=== Begin Enclosure ===

(** * Verification of the translation agent of [lesson5/lesson5_7.py]

    The development embeds the class [TranslationAgent] (its constructor and
    the methods [translate_text], [get_translation_history] and
    [clear_history]) and proves the properties of its prompt construction and
    of its in-memory history.

    Python strings are sequences of Unicode code points: [len], slicing and
    [strip] all count code points, so a [str] is a list of code points here.
    The literals of the program are written as UTF-8 text and decoded once. *)

From Stdlib Require Import String Ascii DecimalString.
From Stdlib Require Import List NArith Arith Bool Lia.
Import ListNotations.

(** ** Python [str] *)

Module Py.

Definition char := N.
Definition str := list char.

Definition char_eqb (a b : char) : bool := N.eqb a b.

Fixpoint str_eqb (a b : str) : bool :=
  match a, b with
  | [], [] => true
  | x :: a', y :: b' => char_eqb x y && str_eqb a' b'
  | _, _ => false
  end.

(** Continuation byte of a UTF-8 sequence: its low six bits. *)
Definition cont (b : N) : N := N.land b 63.

(** Decoder for the UTF-8 text of the literals. *)
Fixpoint utf8 (bs : list N) : str :=
  match bs with
  | [] => []
  | b0 :: r0 =>
      if N.ltb b0 128 then b0 :: utf8 r0
      else if N.ltb b0 224 then
        match r0 with
        | b1 :: r1 => (N.land b0 31 * 64 + cont b1)%N :: utf8 r1
        | _ => []
        end
      else if N.ltb b0 240 then
        match r0 with
        | b1 :: b2 :: r2 =>
            (N.land b0 15 * 4096 + cont b1 * 64 + cont b2)%N :: utf8 r2
        | _ => []
        end
      else
        match r0 with
        | b1 :: b2 :: b3 :: r3 =>
            (N.land b0 7 * 262144 + cont b1 * 4096 + cont b2 * 64 + cont b3)%N
              :: utf8 r3
        | _ => []
        end
  end.

Definition lit (s : string) : str :=
  utf8 (map N_of_ascii (list_ascii_of_string s)).

(** [str(i)] for a non-negative integer. *)
Definition str_of_nat (n : nat) : str :=
  lit (NilEmpty.string_of_uint (Nat.to_uint n)).

(** [Py_UNICODE_ISSPACE]: the code points [str.strip()] removes. *)
Definition isspace (c : char) : bool :=
  ((9 <=? c) && (c <=? 13) || (28 <=? c) && (c <=? 32)
   || (c =? 133) || (c =? 160) || (c =? 5760)
   || (8192 <=? c) && (c <=? 8202)
   || (c =? 8232) || (c =? 8233) || (c =? 8239) || (c =? 8287)
   || (c =? 12288))%N.

Fixpoint lstrip (s : str) : str :=
  match s with
  | c :: s' => if isspace c then lstrip s' else s
  | [] => []
  end.

Definition rstrip (s : str) : str := rev (lstrip (rev s)).

(** [s.strip()] *)
Definition strip (s : str) : str := rstrip (lstrip s).

(** Truth value of a string: [not s] holds of the empty string only. *)
Definition falsy (s : str) : bool :=
  match s with [] => true | _ :: _ => false end.

(** [needle in hay] *)
Fixpoint startswith (p s : str) : bool :=
  match p, s with
  | [], _ => true
  | x :: p', y :: s' => char_eqb x y && startswith p' s'
  | _ :: _, [] => false
  end.

Fixpoint contains (needle hay : str) : bool :=
  startswith needle hay
  || match hay with
     | [] => false
     | _ :: hay' => contains needle hay'
     end.

(** [s[:n]] for [n >= 0] *)
Definition slice_to (n : nat) (s : str) : str := firstn n s.

(** [l[-n:]] for [n > 0]: the last [n] elements, all of [l] when it is
    shorter. *)
Definition last_n {A : Type} (n : nat) (l : list A) : list A :=
  skipn (length l - n) l.

End Py.

Definition pystr := Py.str.

Definition nl : pystr := [10%N].

(** ** Exceptions and the small state-and-exception monad of the methods

    An [Exception] value stands for an instance of Python's [Exception]
    class, the ones [except Exception] catches; [exc_str] is what [str(e)]
    gives. *)

Record Exception := { exc_type : pystr; exc_str : pystr }.

Inductive outcome (A : Type) : Type :=
| Returns (a : A)
| Raises (e : Exception).

Arguments Returns {A} a.
Arguments Raises {A} e.

(** ** The agent *)

(** The dictionary appended to [translation_history]. *)
Record TranslationRecord := {
  rec_source_text : pystr;
  rec_source_language : pystr;
  rec_target_language : pystr;
  rec_domain : pystr;
  rec_tone_style : pystr;
  rec_translation : pystr;
  rec_prompt : pystr
}.

(** The dictionary [translate_text] returns. *)
Record Result := {
  translation : pystr;
  prompt : pystr;
  status : pystr
}.

(** The attributes of a [TranslationAgent]. [self.model] is the external
    language model: what it answers is a parameter of the development
    ([model_invoke] below), and [model_calls] keeps the prompts it has been
    sent, oldest first, so that contacting the model is observable. *)
Record TranslationAgent := {
  model_calls : list pystr;
  translation_history : list TranslationRecord;
  languages : list (pystr * pystr);
  domains : list pystr;
  tone_styles : list pystr
}.

(** [d.get(k)] on a dictionary kept as an association list. *)
Fixpoint dict_get (d : list (pystr * pystr)) (k : pystr) : option pystr :=
  match d with
  | [] => None
  | (k', v) :: d' => if Py.str_eqb k k' then Some v else dict_get d' k
  end.

(** The tables of [TranslationAgent.__init__]. *)
Definition init_languages : list (pystr * pystr) :=
  Eval vm_compute in
    [ (Py.lit "繁體中文", Py.lit "繁體中文");
      (Py.lit "简体中文", Py.lit "简体中文");
      (Py.lit "English", Py.lit "英文");
      (Py.lit "日本語", Py.lit "日文");
      (Py.lit "한국어", Py.lit "韓文");
      (Py.lit "Français", Py.lit "法文");
      (Py.lit "Deutsch", Py.lit "德文");
      (Py.lit "Español", Py.lit "西班牙文");
      (Py.lit "Italiano", Py.lit "義大利文");
      (Py.lit "Português", Py.lit "葡萄牙文") ].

=== End Enclosure ===

> _Problem to solve_: The required output is the stretch of entries above from the line containing "match hay with" through the line containing "shorter. *)", reproduced exactly.

> _Solved problem_:
  || match hay with
     | [] => false
     | _ :: hay' => contains needle hay'
     end.

(** [s[:n]] for [n >= 0] *)
Definition slice_to (n : nat) (s : str) : str := firstn n s.

(** [l[-n:]] for [n > 0]: the last [n] elements, all of [l] when it is
    shorter. *)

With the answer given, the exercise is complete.